GÜL GONCASI

        Taş ve toprak… Yeryüzünün halifesi olarak Cenâb-ı Hakk’ın emirlerini yerine getirmekle yükümlü olan biz insanoğlunun emrine verilmiş olan sayısız nimetler içerisinde sadece iki madde…

         “Celâl” isminin bariz bir şekilde tecelli ettiği taş, onun üzerinde de ne çok sert ne de çok yumuşak bir madde olan,”Celâl”, “Rahmân”, “Rahîm” isimlerinin açıkça tecellisini müşâhede ettiğimiz toprak parçası…

         Cenâb-ı Hakk “Her cemâl ve kemâl sahibi kendi cemâl ve kemâlini görmek ve başkalarına da göstermek ister” sırrınca, o toprak parçasından nice bitkiler çıkarır da onda hadsiz isimlerini tecelli ettirir… İşte gül goncası da o bitkilerin içerisinde nazenin çiçeklerden bir tanesi…

            Her şeyi eşsiz bir surette yaratan Allah (cc), bu nazenin gül goncasında “Fettâh” ismini ne güzel de tecelli ettirmekte… İlkbahar mevsimi geldiğinde bütün diğer çiçekler gibi, Cenâb-ı Hakk’ın bin bir Esmâ-i İlâhiyesini tecelli ettirmek için adeta o da bu yarışa katılmış gibi… Çünkü, görüyoruz ki Rahman olan Allah’ın şefkatinin timsali olan toprakta adeta bir bebek gibi beslenmekte ve yetiştirilmektedir…

            Toprağa atılan bir gül tohumu, diğer tohumlar gibi toprak altına atıldıktan sonra, nereye gittiğini, niye gittiğini, ne yapması gerektiğini bilmeyen ve nereye çevirsen o tarafa doğru akıp gitmekte olan bir su ile sulandıktan sonra bahar mevsiminde gel, bak… Nasıl da “Fettâh”, “Hayy”, “Kayyum”, “Hakîm”, “Kadîr”, “Musavvir”, “Cemîl” vb. isimlerin tecelli ettiğini kendi gözlerinle gör ve de tefekkür et…

            Bak, işte toprak altından bir yeşil yaprak çıkıverdi gün ışığına, Cenab-ı Hakk’ı tesbih etmek için… O filizcik, ya Fettâh, ya Fettâh diyerek suretinin açılması için yüce Allah’a gece gündüz demeyip dua ediyordu.
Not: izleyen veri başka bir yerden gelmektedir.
(** A row of a 3x3 board ending in a wall: two flats at (0,0), a flat
    at (1,0) and a wall at (2,0). *)
Definition row_pieces : Piece.store :=
  list_to_map [(1%positive, white_flat); (2%positive, black_flat);
               (3%positive, white_flat); (4%positive, black_wall)].
Definition board_row : Board.t :=
  Board.put_field right2 (Field.mk [4%positive])
    (Board.put_field right1 (Field.mk [3%positive])
       (Board.put_field origin (Field.mk [1; 2]%positive) (Board.init 3))).
Definition world_row : Board.world := Board.World row_pieces board_row.
Definition move_row : Move.t := Move.mk 0 0 [0; 1; 1] Move.RIGHT.
Definition board_row_after : Board.t :=
  Board.put_field right1 (Field.mk [3; 1]%positive)
    (Board.put_field origin (Field.mk []) board_row).

(** Scenario B: a cell holding [White/Flat, White/Wall] and an
    incoming Black/Cap; a fourth piece, White/Flat, for longer
    sub-stacks. *)
Definition pieces_B : Piece.store :=
  list_to_map [(1%positive, white_flat); (2%positive, white_wall);
               (3%positive, black_cap); (4%positive, white_flat)].
Definition cell_B : Field.t := Field.mk [1; 2]%positive.

(** A cell topped by a capstone and a second capstone. *)
Definition two_caps : Piece.store :=
  list_to_map [(1%positive, black_cap); (2%positive, white_cap)].
Definition cell_cap : Field.t := Field.mk [1%positive].

End Scenario.

(** ** The stacking rule as a predicate *)

Module Stacking.

(** The piece at [r] is a flat stone. *)
Definition is_flat (h : Piece.store) (r : ref) : bool :=
  match h !! r with
  | Some p => String.eqb (Piece.type p) FLAT
  | None => false
  end.

(** Every piece below the top of the stack is a flat stone. *)
Definition flat_below_top (h : Piece.store) (l : list ref) : bool :=
  forallb (is_flat h) (removelast l).

(** The same for every cell of a board. *)
Definition board_ok (h : Piece.store) (b : Board.t) : bool :=
  forallb (forallb (fun f => flat_below_top h (Field._stack f)))
          (Board._fields b).

(** Flat stones of [h] are flat stones of [h']. *)
Definition flat_kept (h h' : Piece.store) : Prop :=
  forall r, is_flat h r = true -> is_flat h' r = true.

End Stacking.

(** ** The line of a move *)

Module Line.

(** The dimensions of a board: its size and the lengths of its rows. *)
Definition dims (b : Board.t) : Z * list nat :=
  (Board._size b, map length (Board._fields b)).

(** The cell where the cursor of [apply] stands after [k] steps from
    [(x, y)]. *)
Definition cursor (x y dx dy : Z) (k : nat) : Board.cell :=
  (Z.to_nat (x + Z.of_nat k * dx), Z.to_nat (y + Z.of_nat k * dy)).

End Line.

(** ** class Player and its subclasses *)

Module Player.

(** The class of a player object decides its [request_action]. *)
Inductive class : Set := PlayerClass | HumanClass | BotClass.

(** [color] is [None] until [assign_color]. *)
Record t : Set := mk { cls : class; name : string; color : option string }.

(** The store of player objects. *)
Abbreviation store := (gmap positive t).

(** [Player()], [Human(name)] and [Bot()]. *)
Definition init : t := mk PlayerClass "" None.
Definition human (name : string) : t := mk HumanClass name None.
Definition bot : t := mk BotClass "" None.

Definition deref (self : ref) : M store t :=
  fun s => match s !! self with
           | Some p => (Ok p, s)
           | None => (Raise NoSuchObject, s)
           end.

Definition assign_color (self : ref) (color : string) : M store unit :=
  p <- deref self ;;
  modify (fun s : store => <[self := mk (cls p) (name p) (Some color)]> s).

End Player.

(** ** class Game *)

Module Game.

(** [next_action] has an assertion of its own besides the exceptions of
    the classes it calls. *)
Inductive failure : Set :=
| Raised (e : exn)
| PiecesLeft. (* assert self._pieces_left[self.current_player][stone_type] > 0 *)

Inductive outcome (A : Type) : Type :=
| Done (a : A)
| Failed (f : failure).
Arguments Done {A} a.
Arguments Failed {A} f.

Definition G (S A : Type) : Type := S -> outcome A * S.

Definition done {S A} (a : A) : G S A := fun s => (Done a, s).
Definition fail {S A} (f : failure) : G S A := fun s => (Failed f, s).
Definition then_ {S A B} (m : G S A) (k : A -> G S B) : G S B :=
  fun s => match m s with
           | (Done a, s') => k a s'
           | (Failed f, s') => (Failed f, s')
           end.

(** A computation of the classes above, run on a part of the state. *)
Definition call {S T A} (get : S -> T) (set : T -> S -> S) (m : M T A) : G S A :=
  fun s => match m (get s) with
           | (Ok a, t') => (Done a, set t' s)
           | (Raise e, t') => (Failed (Raised e), set t' s)
           end.

Declare Scope game_scope.
Delimit Scope game_scope with game.
Notation "x <- c1 ;; c2" := (then_ c1 (fun x => c2))
  (at level 100, c1 at next level, right associativity) : game_scope.
Notation "c1 ;; c2" := (then_ c1 (fun _ => c2))
  (at level 100, right associativity) : game_scope.
Local Open Scope game_scope.

(** A [dict(flatstones=..., capstones=...)] object. *)
Abbreviation supply := (gmap string Z).

Definition FLATSTONES : string := "flatstones".
Definition CAPSTONES : string := "capstones".

Definition new_supply (flatstones capstones : Z) : supply :=
  <[CAPSTONES := capstones]> (<[FLATSTONES := flatstones]> ∅).

(** Everything a game reaches besides its own object: the pieces, the
    players, the [dict] objects of the rules table, the table
    [Game.RULES] itself, which maps a size to one of these objects, and
    what has been printed. *)
Record env : Type :=
  Env { pieces : Piece.store;
        people : Player.store;
        supplies : gmap positive supply;
        rules : gmap Z ref;
        stdout : list string }.

(** The class attribute [RULES] when the class is created: six [dict]
    objects, here at the references 1 to 6. *)
Definition RULES_supplies : gmap positive supply :=
  list_to_map [(1%positive, new_supply 10 0); (2%positive, new_supply 15 0);
               (3%positive, new_supply 21 1); (4%positive, new_supply 30 1);
               (5%positive, new_supply 40 2); (6%positive, new_supply 50 2)].
Definition RULES : gmap Z ref :=
  list_to_map [(3, 1%positive); (4, 2%positive); (5, 3%positive);
               (6, 4%positive); (7, 5%positive); (8, 6%positive)].

Record t : Type :=
  mk { starting_color : string;
       current_player : ref;
       players : list ref;
       _size : Z;
       _board : Board.t;
       _pieces_left : gmap positive ref }.

(** [Game.RULES[size]] *)
Definition rules_at (size : Z) : G env ref :=
  fun e => match rules e !! size with
           | Some r => (Done r, e)
           | None => (Failed (Raised KeyError), e)
           end.

Definition on_people {A} (m : M Player.store A) : G env A :=
  call people (fun s e => Env (pieces e) s (supplies e) (rules e) (stdout e)) m.

(** [Game(size, player1, player2, starting_color)] *)
Definition init (size : Z) (player1 player2 : ref) (starting_color : string)
  : G env t :=
  on_people (Player.assign_color player1 starting_color) ;;
  on_people (Player.assign_color player2
               (if String.eqb starting_color WHITE then BLACK else WHITE)) ;;
  let board := Board.init size in
  r1 <- rules_at size ;;
  r2 <- rules_at size ;;
  done (mk starting_color player1 [player1; player2] size board
          (<[player2 := r2]> (<[player1 := r1]> ∅))).

(** A method of [Game] sees the environment and its own object. *)
Definition state : Type := env * t.

Definition self_ {A} (f : t -> A) : G state A := fun s => (Done (f s.2), s).

(** What is written to the console, one entry for each write. *)
Definition write (text : string) : G state unit :=
  fun s => (Done tt, (Env (pieces s.1) (people s.1) (supplies s.1) (rules s.1)
                          (stdout s.1 ++ [text]), s.2)).

Definition newline : string := String (Ascii.ascii_of_nat 10) EmptyString.

(** [print(line)] *)
Definition print (line : string) : G state unit := write (line ++ newline).

(** [self._board.apply(action)] *)
Definition board_apply (action : Action) : G state unit :=
  call (fun s : state => Board.World (pieces s.1) (_board s.2))
       (fun w s =>
          (Env (Board.heap w) (people s.1) (supplies s.1) (rules s.1) (stdout s.1),
           mk (starting_color s.2) (current_player s.2) (players s.2) (_size s.2)
              (Board.board w) (_pieces_left s.2)))
       (Board.apply action).

(** [d[key]] on the [dict] object at [d]. *)
Definition supply_get (d : ref) (key : string) : G state Z :=
  fun s => match supplies s.1 !! d with
           | Some o => match o !! key with
                       | Some n => (Done n, s)
                       | None => (Failed (Raised KeyError), s)
                       end
           | None => (Failed (Raised NoSuchObject), s)
           end.

(** [d[key] = n] on the [dict] object at [d]. *)
Definition supply_set (d : ref) (key : string) (n : Z) : G state unit :=
  fun s => match supplies s.1 !! d with
           | Some o =>
               (Done tt,
                (Env (pieces s.1) (people s.1) (<[d := <[key := n]> o]> (supplies s.1))
                     (rules s.1) (stdout s.1), s.2))
           | None => (Failed (Raised NoSuchObject), s)
           end.

(** [self._pieces_left[player]] *)
Definition pieces_left_of (player : ref) : G state ref :=
  fun s => match _pieces_left s.2 !! player with
           | Some d => (Done d, s)
           | None => (Failed (Raised KeyError), s)
           end.

Definition switch_players : G state unit :=
  ps <- self_ players ;;
  cur <- self_ current_player ;;
  p0 <- call (fun s => s) (fun _ s => s) (lift (Py.index ps 0)) ;;
  next <- (if Pos.eqb cur p0
           then call (fun s => s) (fun _ s => s) (lift (Py.index ps 1))
           else call (fun s => s) (fun _ s => s) (lift (Py.index ps 0))) ;;
  fun s => (Done tt,
            (s.1, mk (starting_color s.2) next (players s.2) (_size s.2)
                     (_board s.2) (_pieces_left s.2))).

(** [is_game_over] is [pass]: it returns [None]. *)
Definition is_game_over : G state bool := done false.

(** [evaluate_game] is [pass]. *)
Definition evaluate_game : G state unit := done tt.

(** [next_action].  The method [request_action] of the current player
    is an argument: it is looked up on the class of the player, and
    that of [Human] reads the console. *)
Definition next_action (request_action : ref -> G state Action) : G state unit :=
  cur <- self_ current_player ;;
  p <- call (fun s : state => people s.1) (fun _ s => s) (Player.deref cur) ;;
  print ("Player '" ++ Player.name p ++ "', please choose your next action.") ;;
  cur <- self_ current_player ;;
  action <- request_action cur ;;
  board_apply action ;;
  match action with
  | APlace a =>
      c <- call (fun s : state => pieces s.1) (fun _ s => s)
             (Piece.is_capstone (Place.piece a)) ;;
      let stone_type := if c then CAPSTONES else FLATSTONES in
      cur <- self_ current_player ;;
      d <- pieces_left_of cur ;;
      n <- supply_get d stone_type ;;
      (if n >? 0 then done tt else fail PiecesLeft) ;;
      cur <- self_ current_player ;;
      d <- pieces_left_of cur ;;
      n <- supply_get d stone_type ;;
      supply_set d stone_type (n - 1)
  | _ => done tt
  end ;;
  over <- is_game_over ;;
  if over then evaluate_game else switch_players.

(** The three methods [request_action] of the file.  [Player]'s raises
    [TypeError]; [Bot]'s is [pass] and returns [None], which is not an
    [Action]; [Human]'s writes its two prompts, reads two integers,
    [column] and [row] being the outcomes of the two calls
    [int(input(...))], and builds a [Place] of a flat stone of the
    player's colour. *)
Definition request_action_of (column row : result Z) (player : ref)
  : G state Action :=
  p <- call (fun s : state => people s.1) (fun _ s => s) (Player.deref player) ;;
  match Player.cls p with
  | Player.PlayerClass => fail (Raised TypeError)
  | Player.BotClass => done AOther
  | Player.HumanClass =>
      write "input a column" ;;
      x <- call (fun s => s) (fun _ s => s) (lift column) ;;
      write "input a row" ;;
      y <- call (fun s => s) (fun _ s => s) (lift row) ;;
      p <- call (fun s : state => people s.1) (fun _ s => s) (Player.deref player) ;;
      match Player.color p with
      | Some c =>
          a <- call (fun s : state => pieces s.1)
                 (fun h s => (Env h (people s.1) (supplies s.1) (rules s.1)
                                  (stdout s.1), s.2))
                 (Place.init x y c FLAT) ;;
          done (APlace a)
      | None => fail (Raised (AssertionError PieceColor))
      end
  end.

(** The environment and the game once the console has received [out]
    and the call of [apply] has left [w]. *)
Definition after_board (e : env) (g : t) (out : list string)
    (w : Board.world) : state :=
  (Env (Board.heap w) (people e) (supplies e) (rules e) (stdout e ++ out),
   mk (starting_color g) (current_player g) (players g) (_size g)
      (Board.board w) (_pieces_left g)).

(** The line [next_action] prints for the player [p]. *)
Definition prompt (p : Player.t) : string :=
  ("Player '" ++ Player.name p ++ "', please choose your next action.")
    ++ newline.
Duası kabul olunmuş ki işte senin de gördüğün gibi gün ışığına çıkıp, yapraklarını açarak bizlere kendisini sergiliyor. Bana bak, diyor. Benimle yüce yaratıcıyı tanıyabilirsin, diyor adeta… Biz de kendimizi o güzele bakmaktan alamıyoruz. Ona baktığımızda onun canlı olduğunu, ayakta durduğunu, güzel bir deseni olduğunu, belirli bir hikmetle yapıldığını, hiçbir kusurunun olmadığını… Acizane müşahede ediyoruz, hemencecik.

        Gül goncası bu tefekkürümüzü hemencecik kesip, lisân-ı haliyle bize diyor ki: “Bana benim hesabımla değil, beni yaratıp bana bu sureti veren Allah (c.c.) namına bak. Çünkü, bütün bunları yapan ben değilim. Benim hiçbir güç ve kudretim yok. Yeryüzünün her tarafında bulunmakta olan benim diğer emsallerim de aynı gerçeği dile getiriyor. İstersen onları da dinle bak ne diyecekler…

            El-hâsıl, beni yaratan kim ise dünyanın en ücra köşesindeki emsallerimi de o yaratmıştır, başka olamaz. Çünkü turramız bir.

            “Sikkemiz bir, turramız bir, Rabb’imize musahharız,

            Müsebbihiz, zikrederiz âbidâne.”

          İşte, ya Fettâh ya Fettâh diye zikreden o gül goncası daha da büyüdü. Bak işte “Fettâh” ismi meyve vermeye başladı. Bir tomurcuk ortaya çıktı. Bak sanki bir şeyler oluyor, Fettâh ismi meyve veriyor. Artık o gülün tomurcuğu büyüdü, büyüdü de yapraklarını birer birer açtı, etrafa mis gibi kokular yaymaya başladı. Kendisine bakanları, o güzelliğiyle adeta büyüledi. Kokusuyla nefisleri mest etti. Sarhoş olmuşçasına seyretmeye doyamayanlar, onun güzelliğinden yaratanın güzelliğini farkettiler ve Allah’ı buldular.